At the age of fourteen, Alexander Jornitski was the winner of the Moscow Mathematical Olympiad. He graduated magna cum laude from the elite Andrey Kolmogorov High School and received his master’s degree in Abstract Mathematics from Moscow State University and his PhD in Applied Mathematics from the Computer Science Center of the Academy of Sciences of the former USSR. In 1991, 1992, and 1993 he published, as a sole author, three articles in Proceedings of the Academy of Sciences (Doklady Akademii Nauk SSSR). While these few things do not say much to most Americans, in the USSR and Russia they were celebrated symbols of the highest success.

 

He lived simultaneously two successful full-scale professional lives in Moscow: one as a full-time software designer and systems architect, and another as a regular contributor to the most prominent academic journals. While leading a team of 20 software engineers and mathematicians who designed and implemented large-scale systems for Environmental Health Decision Support for the USSR government, he defended his PhD without interrupting that business career.

 

In 1992-1993, he developed a methodology for comparison of the impact of radioactivity and other environmental factors on the population’s mortality and morbidity after the Chernobyl disaster.

 

As just one example of his other projects, he hitchhiked all over the western part of the former USSR, from Karelia to Georgia and from Lithuania to Kirgizstan.

 

In 1994 Dr.
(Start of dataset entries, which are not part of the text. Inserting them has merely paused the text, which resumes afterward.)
Definition set_previousqLSP (v : list Z) (c : ctx) : ctx :=
  Mk v c.(excitationVector) c.(boundedAdaptativeCodebookGain) c.(adaptativeCodebookGain)
  c.(fixedCodebookGain) c.(reconstructedSpeech) c.(pseudoRandomSeed) c.(CNGpseudoRandomSeed)
  c.(lastqLSF) c.(previousLCodeWord) c.(lastValidL0) c.(previousIntPitchDelay)
  c.(previousGainPredictionError) c.(residualSignalBuffer) c.(scaledResidualSignalBuffer)
  c.(longTermFilteredResidualSignalBuffer) c.(shortTermFilteredResidualSignalBuffer)
  c.(previousAdaptativeGain) c.(inputX0) c.(inputX1) c.(outputY2) c.(outputY1)
  c.(CNGChannelContext) c.(previousFrameIsActiveFlag).
Definition set_excitationVector (v : list Z) (c : ctx) : ctx :=
  Mk c.(previousqLSP) v c.(boundedAdaptativeCodebookGain) c.(adaptativeCodebookGain)
  c.(fixedCodebookGain) c.(reconstructedSpeech) c.(pseudoRandomSeed) c.(CNGpseudoRandomSeed)
  c.(lastqLSF) c.(previousLCodeWord) c.(lastValidL0) c.(previousIntPitchDelay)
  c.(previousGainPredictionError) c.(residualSignalBuffer) c.(scaledResidualSignalBuffer)
  c.(longTermFilteredResidualSignalBuffer) c.(shortTermFilteredResidualSignalBuffer)
  c.(previousAdaptativeGain) c.(inputX0) c.(inputX1) c.(outputY2) c.(outputY1)
  c.(CNGChannelContext) c.(previousFrameIsActiveFlag).
Definition set_boundedAdaptativeCodebookGain (v : Z) (c : ctx) : ctx :=
  Mk c.(previousqLSP) c.(excitationVector) v c.(adaptativeCodebookGain) c.(fixedCodebookGain)
  c.(reconstructedSpeech) c.(pseudoRandomSeed) c.(CNGpseudoRandomSeed) c.(lastqLSF)
  c.(previousLCodeWord) c.(lastValidL0) c.(previousIntPitchDelay) c.(previousGainPredictionError)
  c.(residualSignalBuffer) c.(scaledResidualSignalBuffer)
  c.(longTermFilteredResidualSignalBuffer) c.(shortTermFilteredResidualSignalBuffer)
  c.(previousAdaptativeGain) c.(inputX0) c.(inputX1) c.(outputY2) c.(outputY1)
  c.(CNGChannelContext) c.(previousFrameIsActiveFlag).
Definition set_adaptativeCodebookGain (v : Z) (c : ctx) : ctx :=
  Mk c.(previousqLSP) c.(excitationVector) c.(boundedAdaptativeCodebookGain) v
  c.(fixedCodebookGain) c.(reconstructedSpeech) c.(pseudoRandomSeed) c.(CNGpseudoRandomSeed)
  c.(lastqLSF) c.(previousLCodeWord) c.(lastValidL0) c.(previousIntPitchDelay)
  c.(previousGainPredictionError) c.(residualSignalBuffer) c.(scaledResidualSignalBuffer)
  c.(longTermFilteredResidualSignalBuffer) c.(shortTermFilteredResidualSignalBuffer)
  c.(previousAdaptativeGain) c.(inputX0) c.(inputX1) c.(outputY2) c.(outputY1)
  c.(CNGChannelContext) c.(previousFrameIsActiveFlag).
Definition set_fixedCodebookGain (v : Z) (c : ctx) : ctx :=
  Mk c.(previousqLSP) c.(excitationVector) c.(boundedAdaptativeCodebookGain)
  c.(adaptativeCodebookGain) v c.(reconstructedSpeech) c.(pseudoRandomSeed)
  c.(CNGpseudoRandomSeed) c.(lastqLSF) c.(previousLCodeWord) c.(lastValidL0)
  c.(previousIntPitchDelay) c.(previousGainPredictionError) c.(residualSignalBuffer)
  c.(scaledResidualSignalBuffer) c.(longTermFilteredResidualSignalBuffer)
  c.(shortTermFilteredResidualSignalBuffer) c.(previousAdaptativeGain) c.(inputX0) c.(inputX1)
  c.(outputY2) c.(outputY1) c.(CNGChannelContext) c.(previousFrameIsActiveFlag).
Definition set_reconstructedSpeech (v : list Z) (c : ctx) : ctx :=
  Mk c.(previousqLSP) c.(excitationVector) c.(boundedAdaptativeCodebookGain)
  c.(adaptativeCodebookGain) c.(fixedCodebookGain) v c.(pseudoRandomSeed) c.(CNGpseudoRandomSeed)
  c.(lastqLSF) c.(previousLCodeWord) c.(lastValidL0) c.(previousIntPitchDelay)
  c.(previousGainPredictionError) c.(residualSignalBuffer) c.(scaledResidualSignalBuffer)
  c.(longTermFilteredResidualSignalBuffer) c.(shortTermFilteredResidualSignalBuffer)
  c.(previousAdaptativeGain) c.(inputX0) c.(inputX1) c.(outputY2) c.(outputY1)
  c.(CNGChannelContext) c.(previousFrameIsActiveFlag).
Definition set_pseudoRandomSeed (v : Z) (c : ctx) : ctx :=
  Mk c.(previousqLSP) c.(excitationVector) c.(boundedAdaptativeCodebookGain)
  c.(adaptativeCodebookGain) c.(fixedCodebookGain) c.(reconstructedSpeech) v
  c.(CNGpseudoRandomSeed) c.(lastqLSF) c.(previousLCodeWord) c.(lastValidL0)
  c.(previousIntPitchDelay) c.(previousGainPredictionError) c.(residualSignalBuffer)
  c.(scaledResidualSignalBuffer) c.(longTermFilteredResidualSignalBuffer)
  c.(shortTermFilteredResidualSignalBuffer) c.(previousAdaptativeGain) c.(inputX0) c.(inputX1)
  c.(outputY2) c.(outputY1) c.(CNGChannelContext) c.(previousFrameIsActiveFlag).
Definition set_CNGpseudoRandomSeed (v : Z) (c : ctx) : ctx :=
  Mk c.(previousqLSP) c.(excitationVector) c.(boundedAdaptativeCodebookGain)
  c.(adaptativeCodebookGain) c.(fixedCodebookGain) c.(reconstructedSpeech) c.(pseudoRandomSeed) v
  c.(lastqLSF) c.(previousLCodeWord) c.(lastValidL0) c.(previousIntPitchDelay)
  c.(previousGainPredictionError) c.(residualSignalBuffer) c.(scaledResidualSignalBuffer)
  c.(longTermFilteredResidualSignalBuffer) c.(shortTermFilteredResidualSignalBuffer)
  c.(previousAdaptativeGain) c.(inputX0) c.(inputX1) c.(outputY2) c.(outputY1)
  c.(CNGChannelContext) c.(previousFrameIsActiveFlag).
Definition set_lastqLSF (v : list Z) (c : ctx) : ctx :=
  Mk c.(previousqLSP) c.(excitationVector) c.(boundedAdaptativeCodebookGain)
  c.(adaptativeCodebookGain) c.(fixedCodebookGain) c.(reconstructedSpeech) c.(pseudoRandomSeed)
  c.(CNGpseudoRandomSeed) v c.(previousLCodeWord) c.(lastValidL0) c.(previousIntPitchDelay)
  c.(previousGainPredictionError) c.(residualSignalBuffer) c.(scaledResidualSignalBuffer)
  c.(longTermFilteredResidualSignalBuffer) c.(shortTermFilteredResidualSignalBuffer)
  c.(previousAdaptativeGain) c.(inputX0) c.(inputX1) c.(outputY2) c.(outputY1)
  c.(CNGChannelContext) c.(previousFrameIsActiveFlag).
Definition set_previousLCodeWord (v : list (list Z)) (c : ctx) : ctx :=
  Mk c.(previousqLSP) c.(excitationVector) c.(boundedAdaptativeCodebookGain)
  c.(adaptativeCodebookGain) c.(fixedCodebookGain) c.(reconstructedSpeech) c.(pseudoRandomSeed)
  c.(CNGpseudoRandomSeed) c.(lastqLSF) v c.(lastValidL0) c.(previousIntPitchDelay)
  c.(previousGainPredictionError) c.(residualSignalBuffer) c.(scaledResidualSignalBuffer)
  c.(longTermFilteredResidualSignalBuffer) c.(shortTermFilteredResidualSignalBuffer)
  c.(previousAdaptativeGain) c.(inputX0) c.(inputX1) c.(outputY2) c.(outputY1)
  c.(CNGChannelContext) c.(previousFrameIsActiveFlag).
Definition set_lastValidL0 (v : Z) (c : ctx) : ctx :=
  Mk c.(previousqLSP) c.(excitationVector) c.(boundedAdaptativeCodebookGain)
  c.(adaptativeCodebookGain) c.(fixedCodebookGain) c.(reconstructedSpeech) c.(pseudoRandomSeed)
  c.(CNGpseudoRandomSeed) c.(lastqLSF) c.(previousLCodeWord) v c.(previousIntPitchDelay)
  c.(previousGainPredictionError) c.(residualSignalBuffer) c.(scaledResidualSignalBuffer)
  c.(longTermFilteredResidualSignalBuffer) c.(shortTermFilteredResidualSignalBuffer)
  c.(previousAdaptativeGain) c.(inputX0) c.(inputX1) c.(outputY2) c.(outputY1)
  c.(CNGChannelContext) c.(previousFrameIsActiveFlag).
Definition set_previousIntPitchDelay (v : Z) (c : ctx) : ctx :=
  Mk c.(previousqLSP) c.(excitationVector) c.(boundedAdaptativeCodebookGain)
  c.(adaptativeCodebookGain) c.(fixedCodebookGain) c.(reconstructedSpeech) c.(pseudoRandomSeed)
  c.(CNGpseudoRandomSeed) c.(lastqLSF) c.(previousLCodeWord) c.(lastValidL0) v
  c.(previousGainPredictionError) c.(residualSignalBuffer) c.(scaledResidualSignalBuffer)
  c.(longTermFilteredResidualSignalBuffer) c.(shortTermFilteredResidualSignalBuffer)
  c.(previousAdaptativeGain) c.(inputX0) c.(inputX1) c.(outputY2) c.(outputY1)
  c.(CNGChannelContext) c.(previousFrameIsActiveFlag).
Definition set_previousGainPredictionError (v : list Z) (c : ctx) : ctx :=
  Mk c.(previousqLSP) c.(excitationVector) c.(boundedAdaptativeCodebookGain)
  c.(adaptativeCodebookGain) c.(fixedCodebookGain) c.(reconstructedSpeech) c.(pseudoRandomSeed)
  c.(CNGpseudoRandomSeed) c.(lastqLSF) c.(previousLCodeWord) c.(lastValidL0)
  c.(previousIntPitchDelay) v c.(residualSignalBuffer) c.(scaledResidualSignalBuffer)
  c.(longTermFilteredResidualSignalBuffer) c.(shortTermFilteredResidualSignalBuffer)
  c.(previousAdaptativeGain) c.(inputX0) c.(inputX1) c.(outputY2) c.(outputY1)
  c.(CNGChannelContext) c.(previousFrameIsActiveFlag).
Definition set_residualSignalBuffer (v : list Z) (c : ctx) : ctx :=
  Mk c.(previousqLSP) c.(excitationVector) c.(boundedAdaptativeCodebookGain)
  c.(adaptativeCodebookGain) c.(fixedCodebookGain) c.(reconstructedSpeech) c.(pseudoRandomSeed)
  c.(CNGpseudoRandomSeed) c.(lastqLSF) c.(previousLCodeWord) c.(lastValidL0)
  c.(previousIntPitchDelay) c.(previousGainPredictionError) v c.(scaledResidualSignalBuffer)
  c.(longTermFilteredResidualSignalBuffer) c.(shortTermFilteredResidualSignalBuffer)
  c.(previousAdaptativeGain) c.(inputX0) c.(inputX1) c.(outputY2) c.(outputY1)
  c.(CNGChannelContext) c.(previousFrameIsActiveFlag).
Definition set_scaledResidualSignalBuffer (v : list Z) (c : ctx) : ctx :=
  Mk c.(previousqLSP) c.(excitationVector) c.(boundedAdaptativeCodebookGain)
  c.(adaptativeCodebookGain) c.(fixedCodebookGain) c.(reconstructedSpeech) c.(pseudoRandomSeed)
  c.(CNGpseudoRandomSeed) c.(lastqLSF) c.(previousLCodeWord) c.(lastValidL0)
  c.(previousIntPitchDelay) c.(previousGainPredictionError) c.(residualSignalBuffer) v
  c.(longTermFilteredResidualSignalBuffer) c.(shortTermFilteredResidualSignalBuffer)
  c.(previousAdaptativeGain) c.(inputX0) c.(inputX1) c.(outputY2) c.(outputY1)
  c.(CNGChannelContext) c.(previousFrameIsActiveFlag).
Definition set_longTermFilteredResidualSignalBuffer (v : list Z) (c : ctx) : ctx :=
  Mk c.(previousqLSP) c.(excitationVector) c.(boundedAdaptativeCodebookGain)
  c.(adaptativeCodebookGain) c.(fixedCodebookGain) c.(reconstructedSpeech) c.(pseudoRandomSeed)
  c.(CNGpseudoRandomSeed) c.(lastqLSF) c.(previousLCodeWord) c.(lastValidL0)
  c.(previousIntPitchDelay) c.(previousGainPredictionError) c.(residualSignalBuffer)
  c.(scaledResidualSignalBuffer) v c.(shortTermFilteredResidualSignalBuffer)
  c.(previousAdaptativeGain) c.(inputX0) c.(inputX1) c.(outputY2) c.(outputY1)
  c.(CNGChannelContext) c.(previousFrameIsActiveFlag).
Definition set_shortTermFilteredResidualSignalBuffer (v : list Z) (c : ctx) : ctx :=
  Mk c.(previousqLSP) c.(excitationVector) c.(boundedAdaptativeCodebookGain)
  c.(adaptativeCodebookGain) c.(fixedCodebookGain) c.(reconstructedSpeech) c.(pseudoRandomSeed)
  c.(CNGpseudoRandomSeed) c.(lastqLSF) c.(previousLCodeWord) c.(lastValidL0)
  c.(previousIntPitchDelay) c.(previousGainPredictionError) c.(residualSignalBuffer)
  c.(scaledResidualSignalBuffer) c.(longTermFilteredResidualSignalBuffer) v
  c.(previousAdaptativeGain) c.(inputX0) c.(inputX1) c.(outputY2) c.(outputY1)
  c.(CNGChannelContext) c.(previousFrameIsActiveFlag).
Definition set_previousAdaptativeGain (v : Z) (c : ctx) : ctx :=
  Mk c.(previousqLSP) c.(excitationVector) c.(boundedAdaptativeCodebookGain)
  c.(adaptativeCodebookGain) c.(fixedCodebookGain) c.(reconstructedSpeech) c.(pseudoRandomSeed)
  c.(CNGpseudoRandomSeed) c.(lastqLSF) c.(previousLCodeWord) c.(lastValidL0)
  c.(previousIntPitchDelay) c.(previousGainPredictionError) c.(residualSignalBuffer)
  c.(scaledResidualSignalBuffer) c.(longTermFilteredResidualSignalBuffer)
  c.(shortTermFilteredResidualSignalBuffer) v c.(inputX0) c.(inputX1) c.(outputY2) c.(outputY1)
  c.(CNGChannelContext) c.(previousFrameIsActiveFlag).
Definition set_inputX0 (v : Z) (c : ctx) : ctx :=
  Mk c.(previousqLSP) c.(excitationVector) c.(boundedAdaptativeCodebookGain)
  c.(adaptativeCodebookGain) c.(fixedCodebookGain) c.(reconstructedSpeech) c.(pseudoRandomSeed)
  c.(CNGpseudoRandomSeed) c.(lastqLSF) c.(previousLCodeWord) c.(lastValidL0)
  c.(previousIntPitchDelay) c.(previousGainPredictionError) c.(residualSignalBuffer)
  c.(scaledResidualSignalBuffer) c.(longTermFilteredResidualSignalBuffer)
  c.(shortTermFilteredResidualSignalBuffer) c.(previousAdaptativeGain) v c.(inputX1) c.(outputY2)
  c.(outputY1) c.(CNGChannelContext) c.(previousFrameIsActiveFlag).
Definition set_inputX1 (v : Z) (c : ctx) : ctx :=
  Mk c.(previousqLSP) c.(excitationVector) c.(boundedAdaptativeCodebookGain)
  c.(adaptativeCodebookGain) c.(fixedCodebookGain) c.(reconstructedSpeech) c.(pseudoRandomSeed)
  c.(CNGpseudoRandomSeed) c.(lastqLSF) c.(previousLCodeWord) c.(lastValidL0)
  c.(previousIntPitchDelay) c.(previousGainPredictionError) c.(residualSignalBuffer)
  c.(scaledResidualSignalBuffer) c.(longTermFilteredResidualSignalBuffer)
  c.(shortTermFilteredResidualSignalBuffer) c.(previousAdaptativeGain) c.(inputX0) v c.(outputY2)
  c.(outputY1) c.(CNGChannelContext) c.(previousFrameIsActiveFlag).
Definition set_outputY2 (v : Z) (c : ctx) : ctx :=
  Mk c.(previousqLSP) c.(excitationVector) c.(boundedAdaptativeCodebookGain)
  c.(adaptativeCodebookGain) c.(fixedCodebookGain) c.(reconstructedSpeech) c.(pseudoRandomSeed)
  c.(CNGpseudoRandomSeed) c.(lastqLSF) c.(previousLCodeWord) c.(lastValidL0)
  c.(previousIntPitchDelay) c.(previousGainPredictionError) c.(residualSignalBuffer)
  c.(scaledResidualSignalBuffer) c.(longTermFilteredResidualSignalBuffer)
  c.(shortTermFilteredResidualSignalBuffer) c.(previousAdaptativeGain) c.(inputX0) c.(inputX1) v
  c.(outputY1) c.(CNGChannelContext) c.(previousFrameIsActiveFlag).
Definition set_outputY1 (v : Z) (c : ctx) : ctx :=
  Mk c.(previousqLSP) c.(excitationVector) c.(boundedAdaptativeCodebookGain)
  c.(adaptativeCodebookGain) c.(fixedCodebookGain) c.(reconstructedSpeech) c.(pseudoRandomSeed)
  c.(CNGpseudoRandomSeed) c.(lastqLSF) c.(previousLCodeWord) c.(lastValidL0)
  c.(previousIntPitchDelay) c.(previousGainPredictionError) c.(residualSignalBuffer)
  c.(scaledResidualSignalBuffer) c.(longTermFilteredResidualSignalBuffer)
  c.(shortTermFilteredResidualSignalBuffer) c.(previousAdaptativeGain) c.(inputX0) c.(inputX1)
  c.(outputY2) v c.(CNGChannelContext) c.(previousFrameIsActiveFlag).
Definition set_CNGChannelContext (v : Cng.ctx) (c : ctx) : ctx :=
  Mk c.(previousqLSP) c.(excitationVector) c.(boundedAdaptativeCodebookGain)
  c.(adaptativeCodebookGain) c.(fixedCodebookGain) c.(reconstructedSpeech) c.(pseudoRandomSeed)
  c.(CNGpseudoRandomSeed) c.(lastqLSF) c.(previousLCodeWord) c.(lastValidL0)
  c.(previousIntPitchDelay) c.(previousGainPredictionError) c.(residualSignalBuffer)
  c.(scaledResidualSignalBuffer) c.(longTermFilteredResidualSignalBuffer)
  c.(shortTermFilteredResidualSignalBuffer) c.(previousAdaptativeGain) c.(inputX0) c.(inputX1)
  c.(outputY2) c.(outputY1) v c.(previousFrameIsActiveFlag).
Definition set_previousFrameIsActiveFlag (v : Z) (c : ctx) : ctx :=
  Mk c.(previousqLSP) c.(excitationVector) c.(boundedAdaptativeCodebookGain)
  c.(adaptativeCodebookGain) c.(fixedCodebookGain) c.(reconstructedSpeech) c.(pseudoRandomSeed)
  c.(CNGpseudoRandomSeed) c.(lastqLSF) c.(previousLCodeWord) c.(lastValidL0)
  c.(previousIntPitchDelay) c.(previousGainPredictionError) c.(residualSignalBuffer)
  c.(scaledResidualSignalBuffer) c.(longTermFilteredResidualSignalBuffer)
  c.(shortTermFilteredResidualSignalBuffer) c.(previousAdaptativeGain) c.(inputX0) c.(inputX1)
  c.(outputY2) c.(outputY1) c.(CNGChannelContext) v.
Jornitski received his employment authorization in the USA as “a person of extraordinary abilities in Applied Mathematics and Computer Science.” After multiple “overqualified” diagnoses he downgraded his resume a few times and started his career anew from zero—just testing programs written by other programmers. By 1997 he was working full-time on Wall Street as a quantitative analyst. He managed to discover a few new stable patterns of dynamics of stock prices, and by 2003 was appointed to the position of Senior Research Adviser. Again, in the States he simultaneously lived two full-scale professional lives: one in business and another as an author of works in philosophy.

 

In the Soviet Union, in Russia, and later in the United States, he has participated in the design, development and implementation of 28 innovative large-scale software systems, for six of them as principal architect and project leader.

 

He has published in the most prestigious Soviet peer-reviewed journals in ten different scientific disciplines:

pure mathematics

artificial intelligence

operations research

methodology of applied mathematics

health status measurement and medical decision making

public health policy and public health decision making

environmental health studies

applied statistics

methods of software design and efficiency of software

philosophy of medicine

 

Most of his more than fifty articles were published in Russian. If you would like to know more about his publications, please click here. For the last decade, he has worked on the application of formal and mathematical methods in philosophy. He lives in Manhattan.

 

His name is unknown for one obvious reason: instead of caring about publicity he was always rushing toward the next achievement.

 

Dr. Jornitski has a proven record of remarkable success in a wide variety of fields. After stepping higher and higher in solving “impenetrable” theoretical and practical problems, he simply had to solve the most difficult and the most important problem ever—the conundrum of the meaning and purpose of human life. So he did.